Owen DeLong owen at delong.com
Mon Dec 3 15:16:44 UTC 2018



> On Dec 3, 2018, at 05:41 , Chevalier du Borg <virtual.borg at gmail.com> wrote:
> 
> Dear AFRINIC policy staff
> 
> Can you please put a document for this proposal that show objection and response like below?
> 
> Objection no. 1
> 
>      - author responses 
>      - author responses 
>      - author responses 
> 
> Objection no. 2
> 
>      - author responses 
>      - author responses 
>      - author responses 
> 
> 
> Objection no. 3
> 
>      - author responses 
>      - author responses 
>      - author responses 
> 
> 
> Objection no. n
> 
>      - author responses 
>      - author responses 
>      - author responses 
> 
> 
> I think it will help us know exactly which objection have been addressed or not.

This would, indeed, be useful.

> A policy can never pass in this community if a virulent few people insist on say "oppose", "oppose", “oppose"

Nor should it. A consensus driven process is supposed to operate on, well, consensus. Consensus means a lack of sustained objection.
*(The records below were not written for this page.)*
(** X11. [clean_data] loses no row and repeats none: the rows of each table
    are, up to order, the rows kept together with the rows entered in the
    error groups. Every row kept has a number as price (as quantity) that
    is not [<= 0]. The error dictionary has at most four groups, under
    different names, and none of them is empty. *)
Theorem clean_data_partition :
  forall (num : Type) (nzero : num) (nleb : num -> num -> bool)
         (df_catalogue : list (ComputeSales.catalogue_row num))
         (df_sales : list (ComputeSales.sales_row num)),
    let cleaned := ComputeSales.clean_data nzero nleb df_catalogue df_sales in
    Permutation df_catalogue
                (fst (fst cleaned)
                 ++ ComputeSales.catalogue_error_rows (snd cleaned))
    /\ Permutation df_sales
                   (snd (fst cleaned)
                    ++ ComputeSales.sales_error_rows (snd cleaned))
    /\ Forall (fun r => exists x, ComputeSales.price r = Some x
                                  /\ nleb x nzero = false)
              (fst (fst cleaned))
    /\ Forall (fun r => exists x, ComputeSales.quantity r = Some x
                                  /\ nleb x nzero = false)
              (snd (fst cleaned))
    /\ Forall (fun g => ComputeSales.group_size g <> 0%nat) (snd cleaned)
    /\ (List.length (snd cleaned) <= 4)%nat
    /\ NoDup (map (@ComputeSales.group_name num) (snd cleaned)).
Proof.
  intros num nzero nleb df_catalogue df_sales cleaned. subst cleaned.
  destruct (clean_data_errors num nzero nleb df_catalogue df_sales)
    as (Hcat & Hsales & Hsize & Hlen & Hnames).
  destruct (clean_data_kept num nzero nleb df_catalogue df_sales)
    as (Hprice & Hqty).
  split; [|split; [|repeat split; assumption]].
  - rewrite Hcat. unfold ComputeSales.clean_data. cbn [fst snd].
    apply filter_three_way.
    intros r Hna. destruct (ComputeSales.price r); [discriminate|reflexivity].
  - rewrite Hsales. unfold ComputeSales.clean_data. cbn [fst snd].
    apply filter_three_way.
    intros r Hna.
    destruct (ComputeSales.quantity r); [discriminate|reflexivity].
Qed.

(** X12. [print_errors_to_console] prints one group per entry of the error
    dictionary, headed by the number of its rows; it shows at most 20 rows
    of a group, the rows shown and the rows announced as left out add up to
    the number in the heading, and rows are announced as left out exactly
    when the group has more than 20. *)
Theorem console_shows_at_most_twenty :
  forall (num : Type) (errors : list (ComputeSales.error_group num)),
    map (@ComputeSales.heading_count num)
        (ComputeSales.print_errors_to_console errors)
    = map (@ComputeSales.group_size num) errors
    /\ Forall (fun g =>
                 (ComputeSales.printed_rows g <= 20)%nat
                 /\ (ComputeSales.printed_rows g
                     + ComputeSales.announced_rows g
                     = ComputeSales.heading_count g)%nat
                 /\ (ComputeSales.announced_rows g = 0%nat
                     <-> (ComputeSales.heading_count g <= 20)%nat))
              (ComputeSales.print_errors_to_console errors).
Proof.
  intros num errors. unfold ComputeSales.print_errors_to_console. split.
  - rewrite map_map. apply map_ext. intros [name rows | name rows];
      reflexivity.
  - apply Forall_forall. intros g Hg.
    apply in_map_iff in Hg as (e & <- & _).
    destruct e as [name rows | name rows];
      unfold ComputeSales.printed_rows, ComputeSales.announced_rows,
             ComputeSales.heading_count, ComputeSales.console_preview;
      cbn [ComputeSales.shown_rows ComputeSales.more_rows
           ComputeSales.shown_count];
      rewrite length_firstn;
      destruct (Nat.ltb_spec 20 (List.length rows)); lia.
Qed.

Section SalesReports.

Import ComputeSales.
Local Set Default Proof Using "Type".

Variable num : Type.
Variable nzero : num.
Variable nmul : num -> num -> num.
Variable nsum : list num -> num.
Variable nleb : num -> num -> bool.



Lemma find_some_name (tcs : list (tc_folder num)) (found : tc_folder num) :
  find (fun tc => String.eqb (tc_name tc) "TC1") tcs = Some found ->
  In "TC1"%string (map (@tc_name num) tcs).
Proof using Type.
  intros Hfind. apply find_some in Hfind as [Hin Heq].
  apply String.eqb_eq in Heq. rewrite <- Heq.
  apply in_map. exact Hin.
Qed.

End SalesReports.


(** X14. When the sales tool exits with 0, given the program name and a
    base folder: the base folder has a sub-folder named TC1 whose first
    product list was loaded as the catalogue, and the reports written are
    those of the loop over all sub-folders with that one catalogue, one per
    sub-folder and in their order. *)
Theorem sales_run_reports :
  forall (num : Type) (nzero : num) (nmul : num -> num -> num)
         (nsum : list num -> num) (nleb : num -> num -> bool)
         (env : ComputeSales.environment num) (prog base_folder : string),
    fst (ComputeSales.main nzero nmul nsum nleb env [prog; base_folder])
    = Exit 0 ->
    In "TC1"%string
       (map (@ComputeSales.tc_name num)
            (ComputeSales.subfolders env base_folder))
    /\ exists df_catalogue_base,
         ComputeSales.load_base_catalogue env base_folder
         = Ok df_catalogue_base
         /\ ComputeSales.process_all nzero nmul nsum nleb
              (ComputeSales.subfolders env base_folder) df_catalogue_base
            = Ok (snd (ComputeSales.main nzero nmul nsum nleb env
                                         [prog; base_folder]))
         /\ map (@ComputeSales.report_name num)
                (snd (ComputeSales.main nzero nmul nsum nleb env
                                        [prog; base_folder]))
            = map (@ComputeSales.tc_name num)
                  (ComputeSales.subfolders env base_folder).
Proof.
  intros num nzero nmul nsum nleb env prog base_folder.
  unfold ComputeSales.main.
  destruct (ComputeSales.is_dir env base_folder); cbn [negb];
    [|discriminate].
  destruct (ComputeSales.output_dir_ok env); cbn [negb]; [|discriminate].
  destruct (ComputeSales.load_base_catalogue env base_folder)
    as [cat|e] eqn:Hload;
    [|destruct (ComputeSales.caught e); discriminate].
  assert (Htc1 : In "TC1"%string
                    (map (@ComputeSales.tc_name num)
                         (ComputeSales.subfolders env base_folder))).
  { unfold ComputeSales.load_base_catalogue in Hload.
    destruct (find _ (ComputeSales.subfolders env base_folder))
      as [tc1|] eqn:Hfind; [|discriminate].
    exact (find_some_name num _ tc1 Hfind). }
  destruct (ComputeSales.iterdir_ok env); cbn [negb]; [|discriminate].
  destruct (ComputeSales.subfolders env base_folder) as [|tc tcs] eqn:Hsub;
    [discriminate|].
  pose proof (@process_all_outcome num nzero nmul nsum nleb (tc :: tcs) cat)
    as Hrun.
  destruct (ComputeSales.first_escaping (tc :: tcs)) as [e|].
  - rewrite Hrun. discriminate.
  - destruct Hrun as (reports & Hrun & Hnames & _).
    rewrite Hrun. cbn [fst snd]. intros _.
    split; [exact Htc1|]. exists cat. repeat split; assumption.
Qed.

Lemma sales_run_reports_witness :
  fst (ComputeSales.main 0%Z Z.mul (fold_right Z.add 0%Z) Z.leb
                         ComputeSales.two_test_cases
                         ["compute_sales.py"; "tests"]%string)
  = Exit 0
  /\ map (@ComputeSales.report_name Z)
         (snd (ComputeSales.main 0%Z Z.mul (fold_right Z.add 0%Z) Z.leb
                                 ComputeSales.two_test_cases
                                 ["compute_sales.py"; "tests"]%string))
     = ["TC1"; "TC2"]%string.
Proof.
  split; [reflexivity|].
  destruct (sales_run_reports Z 0%Z Z.mul (fold_right Z.add 0%Z) Z.leb
              ComputeSales.two_test_cases
              "compute_sales.py" "tests" eq_refl)
    as (_ & cat & _ & _ & Hnames).
  exact Hnames.
Defined.

(** ** Names: normalising twice *)

Lemma is_space_lower_char (c : ascii) : is_space (lower_char c) = is_space c.
Proof. destruct c as [[] [] [] [] [] [] [] []]; reflexivity. Qed.

Lemma is_empty_lower (s : string) : is_empty (lower s) = is_empty s.
Proof. destruct s; reflexivity. Qed.

Lemma lstrip_lower (s : string) : lstrip (lower s) = lower (lstrip s).
Proof.
  induction s as [|c s IH]; [reflexivity|].
  cbn [lower lstrip]. rewrite is_space_lower_char.
  destruct (is_space c); [exact IH | reflexivity].
Qed.

Lemma rstrip_lower (s : string) : rstrip (lower s) = lower (rstrip s).
Proof.
  induction s as [|c s IH]; [reflexivity|].
  cbn [lower rstrip]. rewrite IH, is_empty_lower, is_space_lower_char.
  destruct (is_empty (rstrip s) && is_space c); reflexivity.
Qed.

Lemma rstrip_idempotent (s : string) : rstrip (rstrip s) = rstrip s.
Proof.
  induction s as [|c s IH]; [reflexivity|].
  cbn [rstrip]. destruct (is_empty (rstrip s) && is_space c) eqn:Hend;
    [reflexivity|].
  cbn [rstrip]. rewrite IH, Hend. reflexivity.
Qed.

Lemma lstrip_head (s : string) :
  lstrip s = ""%string
  \/ exists c t, lstrip s = String c t /\ is_space c = false.
Proof.
  induction s as [|c s IH]; [left; reflexivity|].
  cbn [lstrip]. destruct (is_space c) eqn:Hc; [exact IH|].
  right. exists c, s. split; [reflexivity | exact Hc].
Qed.

Lemma strip_idempotent (s : string) : strip (strip s) = strip s.
Proof.
  unfold strip.
  assert (Hl : lstrip (rstrip (lstrip s)) = rstrip (lstrip s)).
  { destruct (lstrip_head s) as [-> | (c & t & -> & Hc)]; [reflexivity|].
    cbn [rstrip]. rewrite Hc, andb_false_r. cbn [lstrip]. rewrite Hc.
    reflexivity. }
  rewrite Hl. apply rstrip_idempotent.
Qed.

Lemma normalize_idempotent (name : string) :
  ComputeSales.normalize (ComputeSales.normalize name)
  = ComputeSales.normalize name.
Proof.
  unfold ComputeSales.normalize, strip.
  rewrite lstrip_lower, rstrip_lower. fold (strip name).
  fold (strip (strip name)). rewrite strip_idempotent. apply lower_idempotent.
Qed.

(** X15. Trimming and lower-casing a name that is already trimmed and
    lower-cased changes nothing, so a table that [to_dataframe_catalogue]
    or [to_dataframe_sales] has built is left as it is when it is loaded
    again. *)
Theorem loading_twice_changes_nothing :
  forall (num : Type) (name : string)
         (catalogue : list (ComputeSales.catalogue_row num))
         (sales : list (ComputeSales.sales_row num)),
    ComputeSales.normalize (ComputeSales.normalize name)
    = ComputeSales.normalize name
    /\ (exists df_catalogue,
          ComputeSales.to_dataframe_catalogue (ComputeSales.Table catalogue)
          = Ok df_catalogue
          /\ ComputeSales.to_dataframe_catalogue
               (ComputeSales.Table df_catalogue)
             = Ok df_catalogue)
    /\ (exists df_sales,
          ComputeSales.to_dataframe_sales (ComputeSales.Table sales)
          = Ok df_sales
          /\ ComputeSales.to_dataframe_sales (ComputeSales.Table df_sales)
             = Ok df_sales).
Proof.
  intros num name catalogue sales.
  split; [apply normalize_idempotent|].
  split; eexists; (split; [reflexivity|]);
    cbn [ComputeSales.to_dataframe_catalogue
         ComputeSales.to_dataframe_sales];
    rewrite map_map; f_equal; apply map_ext; intros r;
    cbn [ComputeSales.title ComputeSales.price ComputeSales.product
         ComputeSales.quantity];
    rewrite normalize_idempotent; reflexivity.
Qed.

(** ** The text tools: one section per file; paths *)

Section Sections.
Now, if a few people say “oppose oppose oppose” without giving reasons for their opposition, that’s one thing.

However, this proposal faces sustained objection from (what I would call more than a few) on grounds that are material and relevant.

> If this bottom up thing is failing, maybe it time we leave this to gouvenment and ITU adult to operate.

So far, the only failures I see are the following:

	1.	The co-chairs buying into the flawed premise of the authors of this policy claiming that all
		proposals should be able to move forward and that the only valid input is to provide ways
		in which the proposal can be made more palatable.

		This simply isn’t true. It is perfectly valid to say “I object to this proposal, the intent of the
		proposal is not what I believe the RIR should be doing, and the proposal should not
		move forward. There is no modification that would make the proposal acceptable without
		being so drastic a change as to merit a completely different proposal.”

		That is, effectively what several people have said about this proposal. Their objections have
		been dismissed rather than addressed by the authors.

	2.	The erroneous decision by the co-chairs to move this proposal to last call despite the
		overwhelming objections expressed in the meeting, on the list, in the meeting in Dakar,
		etc. Interestingly, I think there were more objections to this proposal in Hammamet
		than in Dakar, though I have not reviewed the videos or transcripts to make an accurate
		count.

		As such, I have to wonder how the co-chairs can defend a decision to send this to last
		call when it is unmodified from the proposal which did not reach consensus in Dakar,
		the objections have been repeated and remain unaddressed (hand-waving dismissal
		does not count as addressing an objection).

		After the decision, even people who claim to support the proposal are questioning this
		decision on the list.

Outside of these two concerns which, so far, apply only to this particular proposal, I think the process is generally
working. It’s working well in 4 out of 5 regions.